Skiving is a metalcutting process and therefore generates chips. Depending of the variability of wall thickness of the sized tube stock being used, the amount of these often stringy chips can be significant.
With the roller burnishing process immediately following the skiving process, and performing its surface finish operation, the chips must be clear or there is a risk damaging the surface of the bore. In a two-step process, skiving followed by roller burnishing, this is less of an issue. However, to take advantage of the time savings of combining the two operations into a single stroke, chip control is critical.
The SHD uses a specific cutting oil or water-based coolant for this operation that works to flush the skiving chips toward the front of the machining stroke, ahead of the skiving tool, so the roller burnishing tool has a clear surface to work with. The cutting tool head is plumbed in such a way that the cutting oil forms a jacket around the tool that flushes the chips ahead of the operation and out the end of the bore into a chip removal and oil recovery unit.
Sunnen partnered with Prince Manufacturing on the development and testing of the SHD system in Prince’s Lewis and Clark Hydraulics facility in Yankton, South Dakota, ensuring it met all of the critical needs of the market, from overall machine layout to the details on the control screens. Prince is one of the industry’s premier manufacturers of hydraulic valves, pumps, cylinders and accessories, with five plants in the U.S.

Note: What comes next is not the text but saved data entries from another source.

Lemma onlyGenericEntry_iff (flights : list FlightData.t) :
  onlyGenericEntry flights = true
  <-> (exists o, flights = [o]
                 /\ FlightData.departureTime o = js "Check website")
      /\ timeSlots <> [].
Proof.
  unfold onlyGenericEntry, timeOptions. rewrite length_map. split.
  - intros H. apply andb_true_iff in H. destruct H as [H Hslots].
    apply andb_true_iff in H. destruct H as [Hlen Hdep].
    destruct flights as [|o [|o' rest]]; try discriminate.
    apply jsstring_eqb_eq in Hdep. split; [now exists o|].
    destruct timeSlots; [discriminate | discriminate].
  - intros [(o & -> & Hdep) Hslots].
    apply jsstring_eqb_eq in Hdep. cbn [List.length Nat.eqb andb]. rewrite Hdep.
    destruct timeSlots; [congruence | reflexivity].
Qed.

(** C5. The guard of the third tier holds exactly of a list of one offer
    whose departure time is the text ["Check website"], on a page with a
    time slot.  The second tier is applied only when the first yields no
    offer, and the third tier replaces the synthetic offer of the second.
    But an offer of the first tier whose departure time reads
    ["Check website"] passes the guard as well: when it is the only offer
    and the page has a time slot, it is discarded and the result is one offer
    per time slot.  In every other case the offers of a first tier that is
    not empty are the result. *)
Theorem third_tier_guard (origin destination : jsstring) :
  (forall flights,
      onlyGenericEntry flights = true
      <-> (exists o, flights = [o]
                     /\ FlightData.departureTime o = js "Check website")
          /\ timeSlots <> [])
  /\ (tier1 origin destination <> [] ->
      tier2 origin destination = tier1 origin destination)
  /\ (tier1 origin destination = [] ->
      (exists p, In p datePrices /\ DatePrice.isSelected p = true) ->
      timeSlots <> [] ->
      List.length (tier2 origin destination) = 1%nat
      /\ FlightPriceResult.flights (extractResult origin destination)
         = map (fun slot => flightOfTimeOption origin destination (timeOptionOf slot))
               timeSlots)
  /\ (forall first,
        tier1 origin destination = [first] ->
        FlightData.departureTime first = js "Check website" ->
        timeSlots <> [] ->
        FlightPriceResult.flights (extractResult origin destination)
        = map (fun slot => flightOfTimeOption origin destination (timeOptionOf slot))
              timeSlots)
  /\ (tier1 origin destination <> [] ->
      List.length (tier1 origin destination) <> 1%nat
      \/ (forall o, In o (tier1 origin destination) ->
                    FlightData.departureTime o <> js "Check website")
      \/ timeSlots = [] ->
      FlightPriceResult.flights (extractResult origin destination)
      = tier1 origin destination).
Proof.
  unfold tier2. split; [|split; [|split; [|split]]].
  - apply onlyGenericEntry_iff.
  - intros Hne. destruct (tier1 origin destination); [congruence|].
    apply withSelectedDatePrice_cons.
  - intros Hnil Hsel Hslots.
    destruct (find_selected _ Hsel) as (selected & Hfind & _).
    split.
    + rewrite Hnil, withSelectedDatePrice_nil, Hfind. reflexivity.
    + unfold extractResult; simpl. unfold tier1 in Hnil. rewrite Hnil.
      rewrite withSelectedDatePrice_nil, Hfind.
      unfold withTimeOptions. rewrite (onlyGenericEntry_generic _ _ _ Hslots).
      unfold timeOptions. now rewrite map_map.
  - intros first Hfirst Hdep Hslots. unfold extractResult; simpl.
    fold (tier1 origin destination). rewrite Hfirst.
    rewrite withSelectedDatePrice_cons. unfold withTimeOptions.
    assert (Hguard : onlyGenericEntry [first] = true).
    { apply onlyGenericEntry_iff. split; [now exists first | exact Hslots]. }
    rewrite Hguard. unfold timeOptions. now rewrite map_map.
  - intros Hne Hcase. unfold extractResult; simpl.
    fold (tier1 origin destination).
    destruct (tier1 origin destination) as [|f rest] eqn:E; [congruence|].
    rewrite withSelectedDatePrice_cons. unfold withTimeOptions.
    destruct (onlyGenericEntry (f :: rest)) eqn:Hguard; [|reflexivity].
    exfalso. apply onlyGenericEntry_iff in Hguard.
    destruct Hguard as [(o & Ho & Hdep) Hslots].
    destruct Hcase as [Hlen | [Hother | Hnone]].
    + apply Hlen. now rewrite Ho.
    + apply (Hother o); [rewrite Ho; now left | exact Hdep].
    + exact (Hslots Hnone).
Qed.

Lemma checkRyanairPrice_returned (origin destination : jsstring) :
  querySelectorAll document Sel.datePrice <> [] ->
  checkRyanairPrice origin destination
  = Returned (extractResult origin destination).
Proof.
  intros H. unfold checkRyanairPrice, waitForSelector, querySelector.
  destruct (querySelectorAll document Sel.datePrice); [congruence | reflexivity].
Qed.

Lemma checkRyanairPrice_thrown (origin destination : jsstring) :
  querySelectorAll document Sel.datePrice = [] ->
  checkRyanairPrice origin destination = Thrown TimeoutError.
Proof.
  intros H. unfold checkRyanairPrice, waitForSelector, querySelector.
  now rewrite H.
Qed.

Lemma extractResult_no_markup (origin destination : jsstring) :
  (forall selector, selector <> Sel.datePrice ->
                    querySelectorAll document selector = []) ->
  extractResult origin destination = FlightPriceResult.mk [] [].
Proof.
  intros H.
  assert (Hcards : querySelectorAll document Sel.flightCards = [])
    by (apply H; vm_compute; discriminate).
  assert (Hcontainers : querySelectorAll document Sel.allFlightContainers = [])
    by (apply H; vm_compute; discriminate).
  assert (Hitems : querySelectorAll document Sel.dateItem = [])
    by (apply H; vm_compute; discriminate).
  unfold extractResult, cardFlights, flightCards.
  rewrite Hcards. simpl map.
  rewrite withAlternative_nil.
  unfold moreFlights, allFlightContainers. rewrite Hcontainers. simpl.
  rewrite withSelectedDatePrice_nil.
  unfold datePrices. rewrite Hitems. simpl.
  reflexivity.
Qed.
(** One move. [None]: the move cannot be made in this configuration
    (the lock is held, or the run is not where the move needs it).
    Calls under [tw.Lock()] are single moves; a stop send and the
    [select] that takes it are one move, in which the effects of the
    receiving run are recorded before those of the sender that goes
    on. An [UnsubscribeStream] that empties the set stops at its stop
    send with the lock held ([waiting]) until a run takes the stop.
    The goroutines that only read the client (cleanup, decode loop,
    forwarding) change neither a field of the client nor the phase of
    a run; they are the computations above rather than moves here,
    and a run that has returned does not wait for them. *)
Definition step (l : Label) (c : Config) : option Config :=
  match l with
  | LSubscribe rule =>
      match waiting c with
      | Some _ => None
      | None => Some (mkConfig (after (SubscribeStream rule) (state c)) (runs c) None)
      end
  | LUnsubscribe s =>
      match waiting c with
      | Some _ => None
      | None =>
          match unsubscribeLocked s (state c) with
          | (Ok true, st') => Some (mkConfig st' (runs c) (Some s))
          | (_, st') =>
              Some (mkConfig (after (closeChan (Tweets s)) st') (runs c) None)
          end
      end
  | LStopTaken i =>
      match waiting c, nth_error (runs c) i with
      | Some s, Some Selecting =>
          Some (mkConfig
                  (after (emit ESendStop ;; leaveSelect SelStop ;;
                          closeChan (Tweets s)) (state c))
                  (setPhase i Stopped (runs c)) None)
      | _, _ => None
      end
  | LStartStream =>
      match waiting c with
      | Some _ => None
      | None =>
          Some (mkConfig (after StartStream (state c))
                         (if streaming (client (state c))
                          then runs c else runs c ++ [Connecting])
                         None)
      end
  | LStopStream i =>
      match nth_error (runs c) i with
      | Some Selecting =>
          Some (mkConfig (after (StopStream ;; leaveSelect SelStop) (state c))
                         (setPhase i Stopped (runs c)) (waiting c))
      | _ => None
      end
  | LConnect i =>
      match nth_error (runs c) i with
      | Some Connecting =>
          match streamConnect (state c) with
          | (Ok (Some _), st') =>
              Some (mkConfig (after (emit (EGo GoDecode) ;; emit (EGo GoFanOut)) st')
                             (setPhase i Selecting (runs c)) (waiting c))
          | (_, st') =>
              Some (mkConfig (after (streamDeferred false) st')
                             (setPhase i Stopped (runs c)) (waiting c))
          end
      | _ => None
      end
  | LDecodeError i e =>
      match nth_error (runs c) i with
      | Some Selecting =>
          Some (mkConfig (after (leaveSelect (SelErr e)) (state c))
                         (setPhase i Stopped (runs c)) (waiting c))
      | _ => None
      end
  end.
(** Whatever the loop returns is the result of its passes. *)
Lemma loop_result (D dt dx : T) (k : nat) (C C' : list T) :
  loop k D dt dx C = Some C' -> exists r : T, C' = steps k r C.
Proof.
  intros H. destruct (diffusion_number D dt dx) as [r|] eqn:E.
  - exists r. rewrite (loop_steps D dt dx r k C E) in H. now injection H.
  - destruct k as [|k].
    + exists zero. cbn [loop] in H. now injection H.
    + rewrite (loop_none D dt dx k C E) in H. discriminate H.
Qed.

(** *** Checking along a run *)

Lemma check_along_ext (f g : list T -> list T) (p : nat -> list T -> bool) :
  (forall C, f C = g C) ->
  forall (n i : nat) (C : list T),
    check_along f p i n C = check_along g p i n C.
Proof.
  intros E. induction n as [|n IH]; intros i C; [reflexivity|].
  cbn [check_along]. rewrite (E C). now rewrite IH.
Qed.

(** The run may be checked on the sliding-window form of the pass. *)
Lemma check_run_window (p : nat -> list T -> bool) (i n : nat) (r : T)
  (C : list T) :
  check_run p i n r C = check_along (step_window r) p i n C.
Proof. apply check_along_ext. intros C'. apply step_with_window. Qed.

Lemma check_run_sound (p : nat -> list T -> bool) (n : nat) (r : T) :
  forall (i : nat) (C : list T),
    check_run p i n r C = true ->
    forall k, 1 <= k <= n -> p (i + k) (steps k r C) = true.
Proof.
  unfold check_run.
  induction n as [|n IH]; intros i C H k Hk; [lia|].
  cbn [check_along] in H. apply andb_prop in H. destruct H as [H1 H2].
  destruct k as [|k]; [lia|].
  cbn [steps]. destruct k as [|k].
  - cbn [steps]. now replace (i + 1) with (S i) by lia.
  - replace (i + S (S k)) with (S i + S k) by lia.
    apply (IH (S i) (step_with r C) H2). lia.
Qed.



(** Pointwise facts from a computed table. *)
Lemma below_from_table {A : Type} (f g : nat -> A) (n : nat) :
  map f (seq 0 n) = map g (seq 0 n) ->
  forall i, i < n -> f i = g i.
Proof.
  intros H i Hi. apply (ext_in_map H). apply in_seq. lia.
Qed.

End StepFacts.

(* ================================================================== *)
(** ** The evaluated cells of the binary64 run *)

Section B64Facts.
(** [CategoryScoreItem]. *)
Definition CategoryScoreItem (label : string) (score : option Z) : TileView :=
  let '(arc, fill, txt) :=
    match score with
    | Some n =>
        if (90 <=? n)%Z then ("text-green-500", "bg-green-50", "text-green-700")
        else if (50 <=? n)%Z
        then ("text-yellow-500", "bg-yellow-50", "text-yellow-700")
        else ("text-red-500", "bg-red-50", "text-red-700")
    | None => ("text-gray-300", "bg-gray-100", "text-gray-500")
    end in
  {| tile_label := label;
     displayScore := match score with Some n => pretty n | None => "-" end;
     arcColorClass := arc; fillColorClass := fill; textColorClass := txt |}.

(** The report as the card receives it: a fresh answer of [/api/analyze],
    or a stored row (which has no [fullLighthouseDetails]). *)
Record ReportCardDisplayData := {
  url : string;
  strategy : string;
  performanceScore : option Z;
  accessibilityScore : option Z;
  bestPracticesScore : option Z;
  seoScore : option Z;
  pwaScore : option Z;
  fullLighthouseDetails : option Analyze.FullLighthouseDetails;
  createdAt : option string
}.

(** ASCII part of [String.prototype.toLowerCase]. *)
Definition lowerChar (c : ascii) : ascii :=
  let n := nat_of_ascii c in
  if ((65 <=? n) && (n <=? 90))%nat then ascii_of_nat (n + 32) else c.

Fixpoint toLowerCase (s : string) : string :=
  match s with
  | EmptyString => EmptyString
  | String c rest => String (lowerChar c) (toLowerCase rest)
  end.

Definition orString (a : option string) (b : option string) : option string :=
  match a with
  | Some x => if JS.truthy x then Some x else b
  | None => b
  end.

(** The detailed part of a card (the screenshot is left out). *)
Record Details := {
  gauge : option GaugeView;
  metrics : option (list (option Metrics.MetricView));
  diagnostics : Diagnostics.View
}.

Record CardBody := {
  ring : bool;
  heading : string;
  desktopIcon : bool;
  strategyText : string;
  analyzed : option string;     (* the timestamp shown after "Analyzed:" *)
  tiles : list TileView;
  details : option Details;
  note : bool                   (* "Detailed diagnostics not available" *)
}.

Inductive CardView :=
| Incomplete                    (* "Report data is incomplete or unavailable." *)
| Complete (b : CardBody).

(** [x ?? y]. *)
Definition coalesce (x y : option Z) : option Z :=
  match x with Some _ => x | None => y end.

Definition ReportCard (report : ReportCardDisplayData) (isCurrent : bool)
           (toggles : string -> Diagnostics.Toggles) : CardView :=
  let lhrCategories := Analyze.fld_categories <$> fullLighthouseDetails report in
  let lhrFinalUrl := Analyze.fld_finalUrl <$> fullLighthouseDetails report in
  let lhrFetchTime := Analyze.fld_fetchTime <$> fullLighthouseDetails report in
  let fallback k := lhrCategories ≫= fun cats => normalizedScore cats k in
  let performance := coalesce (performanceScore report) (fallback "performance") in
  let accessibility :=
    coalesce (accessibilityScore report) (fallback "accessibility") in
  let bestPractices :=
    coalesce (bestPracticesScore report) (fallback "best-practices") in
  let seo := coalesce (seoScore report) (fallback "seo") in
  let title :=
    match lhrFinalUrl with
    | Some f => if JS.truthy f then f else url report
    | None => url report
    end in
  match JS.truthy title, performance with
  | false, None => Incomplete
  | _, _ =>
      Complete
        {| ring := isCurrent;
           heading := title;
           desktopIcon := String.eqb (toLowerCase (strategy report)) "desktop";
           strategyText := strategy report;
           analyzed := orString lhrFetchTime (orString (createdAt report) None);
           tiles := [CategoryScoreItem "Performance" performance;
                     CategoryScoreItem "Accessibility" accessibility;
                     CategoryScoreItem "Best Practices" bestPractices;
                     CategoryScoreItem "SEO" seo];
           details :=
             match fullLighthouseDetails report with
             | Some d =>
                 Some {| gauge := PerformanceGauge performance None;
                         metrics :=
                           Metrics.MetricsDisplay (Some (Analyze.fld_audits d));
                         diagnostics :=
                           Diagnostics.DiagnosticsDisplay
                             (Some (Analyze.fld_categories d))
                             (Some (Analyze.fld_audits d)) toggles |}
             | None => None
             end;
           note := match fullLighthouseDetails report, performance with
                   | None, Some _ => true
                   | _, _ => false
                   end |}
  end.
#[global] Instance mval_inhabited : Inhabited mval := populate (Fin 0).

Abbreviation Marking := (list mval).

(** [m == float('inf')] *)
Definition is_inf (v : mval) : bool :=
  match v with Omega => true | Fin _ => false end.

(** [v < weight], [v > w] and [v < w] on marking entries.  Python compares
    an int with [inf] exactly: [inf] is above every int. *)
Definition mval_lt_weight (v : mval) (weight : Z) : bool :=
  match v with Fin n => (n <? weight)%Z | Omega => false end.

Definition mval_gtb (a b : mval) : bool :=
  match a, b with
  | Fin x, Fin y => (y <? x)%Z
  | Omega, Fin _ => true
  | _, Omega => false
  end.

Definition mval_ltb (a b : mval) : bool := mval_gtb b a.

Definition all_finite (m : Marking) : Prop := Forall (λ v, is_inf v = false) m.

(** ** Exceptions *)

Inductive exn : Type :=
  | ValueError_not_in_list (place : string)   (* [places.index(place)] *)
  | IndexError                                (* list index out of range *)
  | KeyError (key : string)                   (* missing dict key *)
  | ValueError_cannot_be_fired (transition : string) (* fire_transition *)
  | OverflowError                  (* int too large to convert to float *)
  | ValueError_int_max_str_digits  (* [str] of an int with too many digits *)
  | AttributeError                 (* an attribute of [None] *)
  | RecursionError.                (* maximum recursion depth exceeded *)

#[global] Instance exn_eq_dec : EqDecision exn.
Proof. solve_decision. Defined.

Inductive res (A : Type) : Type :=
  | Ok (a : A)
  | Raise (e : exn).
Arguments Ok {A} a.
Arguments Raise {A} e.

Definition res_bind {A B} (r : res A) (k : A → res B) : res B :=
  match r with Ok a => k a | Raise e => Raise e end.

Notation "x <- e ;; k" := (res_bind e (λ x, k))
  (at level 100, e at next level, right associativity).
(** ** Further properties of the model loader and the driver *)



(** X12: the persist step raises exactly when the local write of the staging
    file raises, with that exception.  It has then not reached the storage
    client and has changed no other local file; the staging file is as it
    was when it could not be opened, and holds a leading part of the
    serialisation otherwise. *)
Theorem persist_raises_iff_write_fails (env : Env) (df : DataFrame)
    (st st' : State) (r : res bool) (new : list Event) :
  persist_predictions env df st = (st', r) ->
  hist st' = hist st ++ new ->
  (forall e, r = Raise e <-> csv_write env st "/tmp/predictions.csv" = Raise e)
  /\ ((exists e, r = Raise e) ->
      count is_s3_event new = 0
      /\ (forall path, path <> "/tmp/predictions.csv" ->
            fs st' !! path = fs st !! path)
      /\ fs st' !! "/tmp/predictions.csv"
         = match csv_failed_after env st "/tmp/predictions.csv" with
           | Some written => Some (String.substring 0 written (csv_text env df))
           | None => fs st !! "/tmp/predictions.csv"
           end).
Proof.
  intros Hrun Hnew.
  unfold persist_predictions, to_csv, bind, ret in Hrun.
  destruct (csv_write env st "/tmp/predictions.csv") as [[]|e0] eqn:Hwrite.
  - match type of Hrun with context [upload_file_to_s3 _ _ _ _ _ _ _ _ ?s] =>
      destruct (upload_outcome env "/tmp/predictions.csv"
                  (getenv env "S3_BUCKET_NAME") (Some "data/predictions.csv")
                  (getenv env "S3_ENDPOINT_URL") (getenv env "AWS_ACCESS_KEY_ID")
                  (getenv env "AWS_SECRET_ACCESS_KEY")
                  (getenv_or env "AWS_DEFAULT_REGION" "us-east-1") s)
        as (st2 & ok & rest & Hup & _)
    end.
    rewrite Hup in Hrun. injection Hrun as <- <-.
    split; [intros e; split; intros H; discriminate H|].
    intros [e He]. discriminate He.
  - injection Hrun as <- <-. simpl in Hnew. apply app_inv_head in Hnew. subst new.
    split; [intros e; split; intros H; by simplify_eq|].
    intros _. split; [reflexivity|]. simpl.
    destruct (csv_failed_after env st "/tmp/predictions.csv") as [written|].
    + split; [|apply lookup_insert_eq].
      intros path Hpath. by apply lookup_insert_ne.
    + split; reflexivity.
Qed.

Lemma persist_raises_iff_write_fails_witness :
  let st := mkState {["/tmp/predictions.csv" := "old"; "/tmp/test.csv" := "in"]} [] in
  let run := persist_predictions Faults.disk_full Sample.input st in
  run.2 = Raise (OtherError "OSError" "[Errno 28] No space left on device")
  /\ count is_s3_event (hist run.1) = 0
  /\ fs run.1 !! "/tmp/test.csv" = Some "in"
  /\ fs run.1 !! "/tmp/predictions.csv" = Some "PassengerId,".
Proof.
  intros st run.
  destruct (persist_raises_iff_write_fails Faults.disk_full Sample.input
              st run.1 run.2 (hist run.1)) as [Hiff Hleft].
  - vm_compute. reflexivity.
  - reflexivity.
  - assert (Hr : run.2 = Raise (OtherError "OSError"
                                  "[Errno 28] No space left on device"))
      by (apply Hiff; reflexivity).
    split; [exact Hr|].
    destruct Hleft as (Hquiet & Hother & Hstaged); [eexists; exact Hr|].
    split; [exact Hquiet|]. split.
    + rewrite (Hother "/tmp/test.csv"); [vm_compute; reflexivity | discriminate].
    + rewrite Hstaged. vm_compute. reflexivity.
Defined.

(** X13: once the input is fetched, the model has answered, the output table
    is assembled and the staging file is written, the run ends normally
    whatever the upload does: the driver drops the boolean of the persist
    step.  The staging file then holds the serialised output table. *)
Theorem run_ends_normally_whatever_upload (env : Env) (st0 st1 st2 : State)
    (df out : DataFrame) (predictions : answer) :
  main_fetch env st0 = (st1, Ret (Some df)) ->
  let announced := mkState (fs st1) (hist st1 ++ [EPrint "Making predictions..."]) in
  predict env df announced = (st2, Ret predictions) ->
  build_preds_df df predictions = Ret out ->
  let shown :=
    mkState (fs st2)
            ((hist st2 ++ [EPrint "Predictions:"])
             ++ [EPrintFrame (frame_head out)]) in
  csv_write env shown "/tmp/predictions.csv" = Ret tt ->
  exists st' rest,
    main env st0 = (st', Ret tt)
    /\ fs st' = <["/tmp/predictions.csv" := csv_text env out]> (fs st2)
    /\ hist st' = hist shown ++ EToCsv "/tmp/predictions.csv" out (Ret tt) :: rest
    /\ count is_local_write rest = 0.
Proof.
  intros Hfetch announced Hpredict Hbuild shown Hwrite.
  unfold main, bind. rewrite Hfetch.
  unfold main_predict, try_except, bind, print, log, read_df, ret. simpl.
  fold announced. rewrite Hpredict.
  unfold main_store, read_df, lift, bind, ret, print, log. rewrite Hbuild. simpl.
  fold shown. unfold persist_predictions, to_csv, bind, ret. rewrite Hwrite.
  match goal with |- context [upload_file_to_s3 _ _ _ _ _ _ _ _ ?s] =>
    destruct (upload_outcome env "/tmp/predictions.csv"
                (getenv env "S3_BUCKET_NAME") (Some "data/predictions.csv")
                (getenv env "S3_ENDPOINT_URL") (getenv env "AWS_ACCESS_KEY_ID")
                (getenv env "AWS_SECRET_ACCESS_KEY")
                (getenv_or env "AWS_DEFAULT_REGION" "us-east-1") s)
      as (st' & ok & rest & Hup & Hhist & Hfs & Hquiet & _)
  end.
  rewrite Hup. exists st', rest. split; [reflexivity|].
  split; [exact Hfs|]. split; [|exact Hquiet].
  rewrite Hhist. simpl. by rewrite <- app_assoc.
Qed.

Lemma run_ends_normally_whatever_upload_witness :
  let env := Sample.unconfigured in
  let st1 := (main_fetch env (start ∅)).1 in
  let announced := mkState (fs st1) (hist st1 ++ [EPrint "Making predictions..."]) in
  let st2 := (predict env Sample.input announced).1 in
  let out := mkFrame 3 [("PassengerId", [VInt 1; VInt 2; VInt 3]);
                        ("predictions", [VInt 0; VInt 1; VInt 0])] in
  count is_upload (hist (main env (start ∅)).1) = 1
  /\ Forall (fun ev => is_upload ev = true -> is_Some (event_error ev))
            (hist (main env (start ∅)).1)
  /\ exists st' rest,
       main env (start ∅) = (st', Ret tt)
       /\ fs st' = <["/tmp/predictions.csv" := csv_text env out]> (fs st2)
       /\ hist st'
          = ((hist st2 ++ [EPrint "Predictions:"]) ++ [EPrintFrame (frame_head out)])
            ++ EToCsv "/tmp/predictions.csv" out (Ret tt) :: rest
       /\ count is_local_write rest = 0.
Proof.
  intros env st1 announced st2 out.
  split; [vm_compute; reflexivity|].
  split; [vm_compute; repeat constructor; try discriminate; eauto|].
  apply (run_ends_normally_whatever_upload env (start ∅) st1 st2 Sample.input out
           (Positional [VInt 0; VInt 1; VInt 0])).
  - vm_compute. reflexivity.
  - vm_compute. reflexivity.
  - reflexivity.
  - reflexivity.
Defined.

(** X14: after a failed download the driver does not stop: it prints the
    failure line and configures the registry all the same.  The run then
    ends with the unbound name [df] reported as a prediction error, unless
    the registry configuration itself raised; the local files stay as the
    download left them. *)
Theorem failed_download_still_configures_tracking (env : Env)
    (files : gmap string string) (st1 st' : State) (r : res unit) :
  main_download env (start files) = (st1, Ret false) ->
  main env (start files) = (st', r) ->
  exists answer after,
    hist st' = hist st1 ++ EPrint "File download failed."
                 :: ESetTrackingUri (getenv env "MLFLOW_TRACKING_URI") answer
                 :: after
    /\ fs st' = fs st1
    /\ ((r = Raise (OtherError "Exception"
                      "❌ Error during prediction: name 'df' is not defined")
         /\ In (EPrint "Making predictions...") after)
        \/ (exists ev e,
              In ev (ESetTrackingUri (getenv env "MLFLOW_TRACKING_URI") answer
                     :: after)
              /\ is_tracking ev = true /\ event_error ev = Some e
              /\ r = Raise e)).
Proof.
  intros Hdown Hmain.
  unfold main, main_fetch, main_predict, main_store, read_df, try_except, bind,
    call, print, log, raise, ret in Hmain.
  rewrite Hdown in Hmain. simpl in Hmain.
  destruct (set_tracking_uri env _ _) as [[]|e1] eqn:Hset; simpl in Hmain;
    [destruct (get_tracking_uri env _) as [uri|e2] eqn:Hget; simpl in Hmain|].
  all: injection Hmain as <- <-; simpl; rewrite <- ?app_assoc; simpl.
  all: do 2 eexists; split; [reflexivity|]; split; [reflexivity|].
  - left. split; [reflexivity|]. simpl. tauto.
  - right. exists (EGetTrackingUri (Raise e2)), e2. simpl. tauto.
  - right. eexists (ESetTrackingUri _ (Raise e1)), e1. simpl. tauto.
Qed.
(** * component_vis.multimodel_evaluation

    A shallow embedding of [src/component_vis/multimodel_evaluation.py] and
    the properties of its three functions:

    - [similarity_evaluation]
    - [get_model_with_lowest_error]
    - [sort_models_by_error]

    Python values are modelled as follows.

    - CP tensors, datasets, similarity values and keyword values are opaque
      (type parameters): the module never inspects them.
    - The callbacks ([similarity_metric], [error_function]) are arbitrary
      Python callables: they read and write the interpreter state and may
      raise.  They are functions into the monad [eval], which threads a
      [World] and carries an exception.
    - An error value is a number, bare or boxed in a zero-dimensional array
      (the XArray case of the comment in [sort_models_by_error]): a binary64
      float, or an integer that 32 bits hold.  Floats are the [spec_float]
      of the standard library, compared with IEEE 754 semantics ([SFltb],
      [SFeqb]): a NaN compares false with everything.  Integers of 32 bits
      are binary64 numbers, and are compared as such.  Wider integers, which
      NumPy rounds when it compares them with a float, are outside the
      model.
    - [**kwargs] is a dictionary from names to values: a [gmap string]. *)

From Stdlib Require Import ZArith Lia Floats.SpecFloat.
From stdpp Require Import base option list sorting gmap strings.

In a beta test at the Prince facility, a 3-inch ID by 12-inch long tube is successfully skived and roller burnished in 10 to 15 seconds with spot-on specs. “That would take us 60 percent longer with honing,” Mr. Hanna says, “which is why shops are looking at the skiving/roller burnishing process as an alternative for the right application.”
It’s the ability to bring the various factors that comprise the system approach needed to perform a skiving/burnishing combination process that gives Sunnen a competitive edge. The company takes responsibility for the machine, tooling, workholding chip management and cutting fluid to provide a complete solution for production bore sizing and finishing operations of hydraulic cylinders.